Provided entries ▸

========================================================================

(* ===== verification/RaftDebug.v ===== *)
(** * Debugging output of Raft (src/src/raft: util.go, and the texts of log.go)

    What the debugging calls print, with the formatting of their arguments as a
    parameter, and the texts of entries and logs.  With [Debug] off nothing is
    written, so the rest of the model leaves the calls out; the text of a log shows
    the terms of its entries, which can be read back from it. *)

From stdpp Require Import base list numbers strings pretty.
From Stdlib Require Import Lia Ascii.
From S2P Require Import Prelude GoStrings Strconv RaftLog.

(** ** util.go *)

Definition Debug : bool := false.

(** [opened] is whether log.txt could be opened or created; [log.Fatalf] ends the
    program. *)
Definition init (opened : bool) : outcome unit := if opened then mret () else Panicked.

Section printing.
Context {A : Type} (Printf : string → list A → string).

(** The named results [n] and [err] are never assigned. *)
Definition DPrintf (format : string) (a : list A) (out : list string) : Z * option string * list string :=
  (0, None, if Debug then out ++ [Printf (format +:+ String "010" "") a] else out).

Definition DPrintVerbose (format : string) (a : list A) (out : list string) : Z * option string * list string :=
  (0, None, if Debug then out ++ [Printf (format +:+ String "010" "") a] else out).

Lemma debugging_is_silent format a out : DPrintf format a out = (0, None, out) ∧ DPrintVerbose format a out = (0, None, out).
Proof. done. Qed.

End printing.

(** ** log.go *)

Definition Entry_String (e : Entry) : string := pretty (Term e).

Fixpoint spaces (n : nat) : string := match n with O => "" | S n => String " " (spaces n) end.

(** The verb [%4d]. *)
Definition pad4 (x : Z) : string := spaces (4 - String.length (pretty x)) +:+ pretty x.

Definition Log_String (l : Log) : string := Join (map (λ e, pad4 (Term e)) (Entries l)) "|".

(** ** Reading a log's text *)

Definition bar : ascii := "|".

(** The text up to the first bar, and what follows it. *)
Fixpoint cut (s : string) : string * option string :=
  match s with
  | EmptyString => ("", None)
  | String c s' => if bool_decide (c = bar) then ("", Some s') else let '(a, r) := cut s' in (String c a, r)
  end.

(** Reads [n] columns. *)
Fixpoint columns (n : nat) (s : string) : list (option Z) :=
  match n with
  | O => []
  | S n => scan_int (cut s).1 :: match (cut s).2 with Some r => columns n r | None => [] end
  end.

Fixpoint barless (s : string) : Prop :=
  match s with EmptyString => True | String c s' => c ≠ bar ∧ barless s' end.

Lemma barless_app s t : barless s → barless t → barless (s +:+ t).
Proof.
  induction s as [|c s IH]; [done|]. intros [? ?] ?. change (String c s +:+ t) with (String c (s +:+ t)).
  split; [done|by apply IH].
Qed.

Lemma barless_digits s : all_digits s = true → barless s.
Proof.
  induction s as [|c s IH]; [done|]. cbn. destruct (digit c) as [d|] eqn:E; [|done]. intros H. split; [|by apply IH].
  intros ->. done.
Qed.

Lemma cut_barless s : barless s → cut s = (s, None).
Proof. induction s as [|c s IH]; [done|]. intros [Hc Hs]. cbn. rewrite bool_decide_false, IH by done. done. Qed.

Lemma cut_bar s t : barless s → cut (s +:+ "|" +:+ t) = (s, Some t).
Proof.
  induction s as [|c s IH]; [done|]. intros [Hc Hs]. change (String c s +:+ ?r) with (String c (s +:+ r)).
  cbn [cut]. rewrite bool_decide_false, IH by done. done.
Qed.

Lemma pretty_digits (x : Z) : 0 <= x → all_digits (pretty x) = true.
Proof. intros Hx. destruct x as [|p|p]; [done| |lia]. apply (all_digits_pretty (N.pos p)). Qed.

Lemma pad4_barless x : 0 <= x → barless (pad4 x).
Proof.
  intros Hx. apply barless_app; [|by apply barless_digits, pretty_digits].
  generalize (4 - String.length (pretty x))%nat as n. induction n; [done|]. by split.
Qed.

Lemma scan_pad4 x : 0 <= x <= maxInt64 → scan_int (pad4 x) = Some x.
Proof.
  intros Hx. rewrite <- (scan_int_pretty x Hx). unfold pad4. generalize (4 - String.length (pretty x))%nat as n.
  induction n as [|n IH]; [done|]. exact IH.
Qed.

(** The terms of a log are in its text, in their order. *)
Lemma Log_String_reads l :
  Forall (λ e, 0 <= Term e <= maxInt64) (Entries l) →
  columns (length (Entries l)) (Log_String l) = Some ∘ Term <$> Entries l.
Proof.
  unfold Log_String. induction (Entries l) as [|e es IH]; intros H; [done|].
  apply Forall_cons in H as [He Hes]. pose proof (pad4_barless (Term e) ltac:(lia)) as Hb.
  destruct es as [|e' es]; cbn [columns length fmap list_fmap].
  - cbn [map Join]. rewrite cut_barless by done. cbn [fst snd]. by rewrite scan_pad4.
  - change (Join (map (λ e, pad4 (Term e)) (e :: e' :: es)) "|")
      with (pad4 (Term e) +:+ "|" +:+ Join (map (λ e, pad4 (Term e)) (e' :: es)) "|").
    rewrite cut_bar by done. cbn [fst snd]. rewrite scan_pad4 by done. f_equal. by apply IH.
Qed.

Example Log_String_example :
  Log_String (mkLog [mkEntry INil 0 0; mkEntry INil 7 1; mkEntry INil 12 2] 0) = "   0|   7|  12".
Proof. vm_compute. reflexivity. Qed.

========================================================================

Work instructions ▸ Find the string "texts" in the material above. Then copy each line that has it.

Output ▸
(** * Debugging output of Raft (src/src/raft: util.go, and the texts of log.go)
    parameter, and the texts of entries and logs.  With [Debug] off nothing is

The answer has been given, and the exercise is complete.